Article ID: | iaor20052470 |
Country: | United States |
Volume: | 21 |
Issue: | 4 |
Start Page Number: | 355 |
End Page Number: | 366 |
Publication Date: | Apr 2005 |
Journal: | Quality and Reliability Engineering International |
Authors: | Nembhard Harriet Black, Ivy Julie Simmons |
Keywords: | markov processes |
Maintenance concerns impact systems in every industry and effective maintenance policies are important tools. We present a methodology for maintenance decision making for deteriorating systems under conditions of uncertainty that integrates statistical quality control (SQC) and partially observable Markov decision processes (POMDPs). We use simulation to develop realistic maintenance policies for real-world environments.
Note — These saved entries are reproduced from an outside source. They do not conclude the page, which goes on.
(* ===== verification/Prelude.v ===== *)
(** * Verification of the Quaxar ledger node

    Quaxar is a Rust node of the XRP Ledger. This development models the parts of
    it that decide what the network agrees on, and proves what makes them
    correct. Paths are relative to [src/].

    ** The program and its parts

    A node keeps a last closed ledger. While the next one is open it collects
    transactions; when the ledger closes it proposes a transaction set, exchanges
    proposals with its peers, votes on the transactions in dispute until enough
    peers agree, and builds the next ledger ([xrpld/consensus/src/algorithm]).
    Validators then sign what they built; each node counts the validations of the
    validators it trusts in a trie of ledger histories and prefers the branch with
    most support ([xrpld/consensus/src/rcl_support], [xrpld/consensus/src/model]).
    On every 256th ledger validators also vote on fees, on amendments and on the
    negative list of unreliable validators ([xrpld/app/src/load/fee_vote.rs],
    [xrpld/app/src/amendments]). Transactions that do not pay what a busy open ledger
    asks for wait in a queue ordered by fee, and go in when the next ledger opens
    ([xrpld/app/src/tx_queue], [xrpld/tx/src/utility/queue_*.rs]); what peers and
    clients cost the node is charged to them ([xrpl/resource]). Everything hashed or sent is
    in one binary form ([xrpl/protocol/src/serialization/serializer.rs]), and ledger
    state and transaction sets are radix trees whose root hash is what the network
    agrees on ([xrpl/shamap]). Amounts are native, issued or token amounts
    ([xrpl/protocol/src/amounts]), computed with a decimal floating point number
    ([xrpl/basics/src/math/number.rs]); the price of an offer is a 64 bit key that the
    book sorts by.

    ** Files

    - [Prelude]: machine integers as [Z] with their wrap-around, the [outcome]
      monad ([Ok], [Panic], [OutOfFuel]), orders and hash iteration order, shared
      lemmas, the tactic [machine] and the hint databases.
    - [Chrono] ([xrpl/basics/src/time/chrono.rs]), [Timing]
      ([algorithm/timing.rs]), [Params] ([algorithm/params.rs]), [Types]
      ([algorithm/types.rs]), [Proposal] ([model/proposal.rs]), [DisputedTx]
      ([model/disputed_tx.rs]), [Functions] ([algorithm/functions.rs]): the data and
      the decisions of consensus, each with its theorems.
    - [Stateful]: handlers as computations on a state, and the
      weakest-precondition rules their proofs use.
    - [Consensus] ([algorithm/consensus.rs]): the consensus state machine, every
      handler. [ConsensusInv], [ConsensusSafe], [ConsensusEstablish]: its invariant and its preservation by each handler;
      [ConsensusTheorems]: the public operations as a step relation, what holds in
      every reachable state, and a concrete application.
    - [LedgerTrie] ([model/ledger_trie.rs]): the arena and every operation.
      [TrieInvariant], [TrieInsert], [TrieRemove], [TriePrefix],
      [TrieQuery]: its invariant, preservation, and queries; [TrieTheorems].
      [RclLedger] ([xrpld/app/src/consensus/rcl_validation.rs]): the ledger type the
      trie is used with.
    - [Validations] ([rcl_support/validations.rs]): the validation tracker on top of
      the trie; [ValidationsInv], [ValidationsTheorems].
    - [RangeSet] ([xrpl/basics/src/collections/range_set.rs]): sets of ledger
      sequences with their string form.
    - [Censorship] ([xrpld/app/src/consensus/censorship_detector.rs]), [LoadFee]
      ([xrpl/basics/src/math/mul_div.rs], [xrpld/app/src/load/load_fee_track.rs]),
      [VoteTxSet] ([xrpld/app/src/tx_queue/vote_tx_set.rs] and the native part of
      [xrpl/protocol/src/amounts/st_amount.rs]), [FeeVote], [NegativeUnl]: the
      voting helpers around consensus.
    - [Resource] ([xrpl/resource/src/core/types.rs], [api/manager.rs]): consumers,
      charges, gossip and expiry; [ResourceInv]: the critical sections of all threads
      as one transition system; [ResourceTheorems].
    - [Amendment] ([xrpld/app/src/amendments/amendment_status.rs], the feature table
      and [xrpld/tx/src/account/change.rs]): the amendment table, the vote, and the
      pseudo-transactions that carry it out; [AmendmentTheorems].
    - [BTree]: ranges of ordered maps, used by the trie and the transaction queue.
    - The transaction queue. [TxQTypes]: sequences and tickets, queued transactions, account queues, the two views. [TxQMetrics]
      ([queue_fee_metrics.rs], [txq_setup.rs]): ledger size estimate and fee
      escalation; [TxQMetricsTheorems]. [TxQViews] ([queue_views.rs],
      [queue_advance.rs], [queue_closed_ledger.rs], [queue_apply_enqueue.rs],
      [queue_apply_full_queue.rs]): the operations on the views; [TxQInv], [TxQOps]:
      the agreement of the views and what each operation does. [TxQAccept]
      ([queue_accept.rs]): filling the open ledger, as one loop and as a machine the
      caller resumes; [TxQAcceptInv], [TxQAcceptSettled],
      [TxQAcceptTheorems]. [TxQueue] ([txq.rs]): the owner, closed
      ledgers and queries; [TxQueueTheorems]. [TxQApplyRules], [TxQApply]
      ([queue_rules.rs], [queue_direct_apply.rs], [queue_apply_*.rs]): a submitted
      transaction; [TxQApplyTheorems]. [TxQLifecycle]: all operations
      as a step relation. [TxQTryClear] ([queue_try_clear.rs]): clearing an account's
      queue ahead of a transaction.
    - [Serializer]: the binary form and its reader.
    - Numbers and amounts. [Number] ([xrpl/basics/src/math/number.rs]): scales, guard
      digits, normalization, the four operations, integers, powers and roots.
      [NumberRound]: the guard as the remainder of what was dropped; [NumberSpec]: the
      value of a number as a rational and what correct rounding means, for any set of
      representable values; [NumberNormal] (normalization, product, quotient) and
      [NumberSum] (sum, difference, order, integers): each operation meets it;
      [NumberTheorems]. [IouAmount] ([amounts/iou_amount.rs] and its modules): issued
      amounts; [IouRounding]: their conversions, sums and order. [StAmount]
      ([st_amount.rs], [amount_support.rs], [xrp_amount.rs], [mpt_amount.rs],
      [ledger/issue.rs]): native and token amounts, and amounts of any asset;
      [AmountFacts]: canonical amounts, canonicalization, order, wire form, sums;
      [AmountTheorems]. [Quality] ([quality.rs], [rate.rs]): products and quotients,
      keys, cuts of an offer; [QualityFacts],
      [QualityTheorems].
    - [ShaMapNodeId] ([xrpl/shamap/src/nodes/node_id.rs]): positions in the radix tree.
      [ShaMap] ([xrpl/shamap/src/operations/mutation.rs], [operations/search.rs],
      [nodes/tree_node.rs]): the mutable tree with copy-on-write nodes in a shared
      store. [ShaMapRep]: the contents a tree represents, the cells it owns, the hash
      of contents; [ShaMapSteps], [ShaMapOps], [ShaMapDelete],
      [ShaMapFlush]: descent, relinking, insertion, update, deletion, snapshots and
      flushing; [ShaMapForest]: any number of trees over one store against plain
      maps; [ShaMapTheorems]. [ShaMapArrays]: the packed arrays of an inner node.
      [ShaMapWire]: nodes as bytes.

    ** How the code is translated

    A struct is a record, an enum an inductive type, a method a function of the
    same name. [&mut self] is state passing: a function to the next state, or a
    handler of [Stateful] where a method calls out. A trait is a type class
    ([TrieLedger], [ConsensusTxSet], [ConsensusAdaptor], [ValidationsAdaptor],
    [VoteTxSet], [NegativeUNLVoteValidations]); what the code relies on from its
    implementors is a second class of laws, and the theorems are proved against
    the interface. An integer is a [Z] in its range; unchecked arithmetic wraps as
    in release builds, [saturating_*] and [checked_*] are written out; [expect],
    [assert!], [debug_assert!], indexing and division by zero give [Panic]. [HashMap] and [HashSet]
    are [gmap] and [gset]: iteration goes through the class [HashOrder], an
    arbitrary permutation, so no theorem depends on an order. Logging, metrics and
    locks are dropped: an operation under one lock is one step.

    ** What the theorems show

    - Consensus: no sequence of rounds, proposals, acquired sets and timer ticks
      makes the state machine panic, and a tick returns; the disputes are exactly
      the transactions on which the compared sets differ and each peer's recorded
      vote is what its set says; our proposals carry increasing sequence numbers;
      a round is accepted only when consensus was decided; the decision functions
      follow the stated thresholds and two quorums intersect.
    - Trie and validations: from the empty trie, any insertions and removals keep
      the structure consistent. On ledgers that know their ancestry back to one common
      ancestor (class [HistoryLaws]; families of validated ledgers whose skip lists
      reach it, [skip_lists_reach]) the trie refines the plain table of supports and the
      tracker's trie always counts exactly the validators' last acquired ledgers; a
      ledger that lags behind the others' skip lists can split the support of another
      ([lagging_ledger_splits_support]). The preferred ledger is the end of the walk
      specified by [prefers]; a validator's sequence numbers increase.
    - Voting: fee votes elect the most voted value between the current and the
      target fee; validators that take part in the negative-list vote and have heard the
      same validations cast the same vote, which only touches
      unreliable listed validators within the limit, and spares new ones; the
      censorship detector refines the map of first proposals; load factors stay
      bounded and decay.
      Amendments are enabled only after they held their majority for the whole waiting
      time, what a vote proposes always applies, and the vote is exactly the stated
      function of the recorded validations.
    - Transaction queue: for as long as the node runs the account map and the fee order
      describe the same transactions, in fee order; filling the open ledger ends, tries
      in order only what pays the level asked for at that moment, and leaves only what
      was tried or pays too little; the loop and the resumable machine agree; a
      submitted transaction is applied, queued (with at most one eviction from a full
      queue) or refused without effect, and no branch panics; closed ledgers drop
      exactly the expired transactions; with a positive base fee the reported fee is the
      least that suffices, and the fee filled into a transaction is the same rounded down.
      All of this needs an expected ledger size of at least 1; a configured minimum of 0
      makes the queue panic ([zero_minimum_panics]).
    - Resources: whatever the interleaving of threads, the reference counts, lists and
      remote balances of the resource manager are exact; charges follow the stated
      decay, which stops when a consumer is touched more than once a second.
    - Data: range sets are canonical, their text parses back; every object written
      in binary form is read back, length headers are unique; on arbitrary bytes every
      read moves forward inside the data by a stated number of bytes, or panics exactly
      where a length header or a raw read asks for more than is left.
    - Numbers: at the scale [Large330] sum, difference, product and quotient
      return the correctly rounded exact result in each of the four modes, which the
      older scales do not ([older_scales_miss_the_gap]); comparison is
      the order of the values, and conversion to an integer rounds in the mode.
    - Amounts: canonicalizing an amount of bounded exponent rounds it correctly, except
      that integral amounts of 20 digits or more below one become zero in every mode, or
      reports the range error of its asset; a canonical amount is read back from its wire
      form; the order is the order of the values; native and token sums are exact, and
      beyond i64 throw or wrap as the amendment says; issued sums are faithful at
      [Large330]. Multiplying an issued amount by an integer sees 32 bits of it.
    - Offer rates: a key decodes to its rate and sorts like it; an offer of native or
      issued amounts cut strictly to a limit and rounded down gives the greatest amount
      that its rate allows; a cut between tokens and issued amounts need not
      ([token_cut_exceeds_rate]).
    - SHAMap: trees that share nodes through snapshots behave as independent maps
      under any sequence of operations on items of at least 12 bytes, and no call panics; the root hash of a
      flushed tree is a function of its contents, so it does not depend on the
      history; errors leave the tree as it was; the packed arrays of an inner node
      are a map; nodes and node names are read back from their bytes, and the digest of
      a node's stored form is its hash.

    ** Bounds and fuel

    In consensus, the trie and the text forms only four loops do not recurse on a
    shrinking structure: the walk up the trie's parents and [compress] (fuel: the
    number of nodes, shown to be enough by the invariant), [get_preferred] (the
    same), the mutual recursion
    [timer_entry] - [check_ledger] - [handle_wrong_ledger] - [start_round_internal]
    (theorem [consensus_terminates]: it ends for every application whose
    preferred ledger settles), and the ten digits of a printed [u32].
    Filling the open ledger takes at most n(n+2)+1 iterations on a queue of n
    transactions (theorem [accept_terminates]; fuel [enough_fuel]).
    The digit loops of numbers and amounts run on a 64 or 128 bit mantissa; their fuel
    (at most 40 turns) is shown to be enough by the rounding theorems, which exclude
    [RFuel]. Exponent loops take as many turns as the difference of the exponents says.
    The theorems on amounts suppose an exponent between -150000 and 100000; every amount
    the code builds has one between -300 and 300.

    In the SHAMap a walk goes at most 64 levels down, so 65 steps are enough for the
    descent, the split of a leaf and the search for a sole leaf; the flush loop takes
    its fuel as an argument and the theorems say that some number of turns suffices
    and that more does not change the result.

    ** Not modelled

    Peer networking and sessions, RPC, storage back ends, databases and metrics
    are input and output. Transaction application (transactors, payment paths,
    offer crossing, lending), the text and JSON forms of numbers, amounts and assets,
    ledger acquisition, the SHAMap's traversal, synchronisation and storage layers (and
    within the mutable tree the variants that fetch nodes from storage), validator
    lists and manifests, and the caches are program logic that is not yet modelled;
    they are listed as components in the manifest. Around the transaction queue, the
    wrappers that only pass locks, log sinks and ledger sources along are not modelled;
    preflight, preclaim and the application of a transaction are the caller's. Hashing
    and signatures come from external crates and are parameters.

    ** Plan

    Next in order: the SHAMap's traversal, comparison and proof paths, offer crossing on
    top of [Quality], the tagged caches, validator lists and manifests. *)

From stdpp Require Export base gmap sets list option numbers sorting.
From Stdlib Require Export ZArith Lia.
Specifically, we use SQC techniques to sample and represent real-world systems. These techniques help define the observation distributions and structure for a POMDP. We propose a simulation methodology for integrating SQC and POMDPs in order to develop and valuate optimal maintenance policies as a function of process characteristics, system operating and maintenance costs. A two-state machine replacement problem is used as an example of how the method can be applied. A simulation program developed using Visual Basic for Excel yields results on the optimal probability threshold and on the accuracy of the decisions as a function of the initial belief about the condition of the machine. This work lays a foundation for future research that will help bring maintenance decision models into practice.